Saved data entries
_ _ _ _
(* ===== verification/Fraud.v ===== *)
(** * Fraud signals

    Models [internal/security/fraud]: the sliding window counter
    ([window.go]) and the per-tenant collector with thresholds and cooldown
    ([fraud.go]). The two slices of a window have one length and are one list
    of slots. Event counts are unbounded integers: they do not reach 2^63.
    The emitter is an interface; an emission is the event it is given. *)
From stdpp Require Import base gmap strings list sorting.
From Stdlib Require Import ZArith Lia.
From S2P Require Import Prelude.

Module Window.

Record slot := { events : Z; since : Time }.

Record slidingWindow := {
  window : Duration;
  bucketSpan : Duration;
  buckets : list slot;
}.

Definition empty_slot : slot := {| events := 0; since := Time.zero |}.

Definition newSlidingWindow (window : Duration) (buckets : Z) : slidingWindow :=
  let buckets := if buckets <? 1 then 1 else buckets in
  let window := if window <=? 0 then Time.Second else window in
  {| window := window; bucketSpan := Z.quot window buckets;
     buckets := replicate (Z.to_nat buckets) empty_slot |}.

(** [None] is the panic of a division by a zero span. *)
Definition bucketIndex (w : slidingWindow) (t : Time) : option Z :=
  if bucketSpan w =? 0 then None
  else
    let len := Z.of_nat (length (buckets w)) in
    let idx := Z.rem (Z.quot (wrap64 t) (bucketSpan w)) len in
    Some (if idx <? 0 then idx + len else idx).

Definition bucketStart (w : slidingWindow) (t : Time) : Time :=
  wrap64 (Z.quot (wrap64 t) (bucketSpan w) * bucketSpan w).

Definition roll_slot (w : slidingWindow) (now : Time) (s : slot) : slot :=
  if Time.IsZero (since s) then s
  else if window w <=? Time.Sub now (since s) then empty_slot else s.

Definition set_buckets (l : list slot) (w : slidingWindow) : slidingWindow :=
  {| window := window w; bucketSpan := bucketSpan w; buckets := l |}.

Definition roll (now : Time) (w : slidingWindow) : slidingWindow :=
  set_buckets (roll_slot w now <$> buckets w) w.

Definition slot_sum (w : slidingWindow) (now : Time) (s : slot) : Z :=
  if Time.IsZero (since s) then 0
  else if Time.Sub now (since s) <? window w then events s else 0.

Definition sum (w : slidingWindow) (now : Time) : Z :=
  foldr (λ s total, slot_sum w now s + total) 0 (buckets w).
_ _ _ _
● **WORK INSTRUCTIONS**: Retype exactly the lines above, from the one with "(** * Fraud signals" through the one with "From Stdlib Require Import ZArith Lia.", inclusive.

● **FINISHED TASK**:
(** * Fraud signals

    Models [internal/security/fraud]: the sliding window counter
    ([window.go]) and the per-tenant collector with thresholds and cooldown
    ([fraud.go]). The two slices of a window have one length and are one list
    of slots. Event counts are unbounded integers: they do not reach 2^63.
    The emitter is an interface; an emission is the event it is given. *)
From stdpp Require Import base gmap strings list sorting.
From Stdlib Require Import ZArith Lia.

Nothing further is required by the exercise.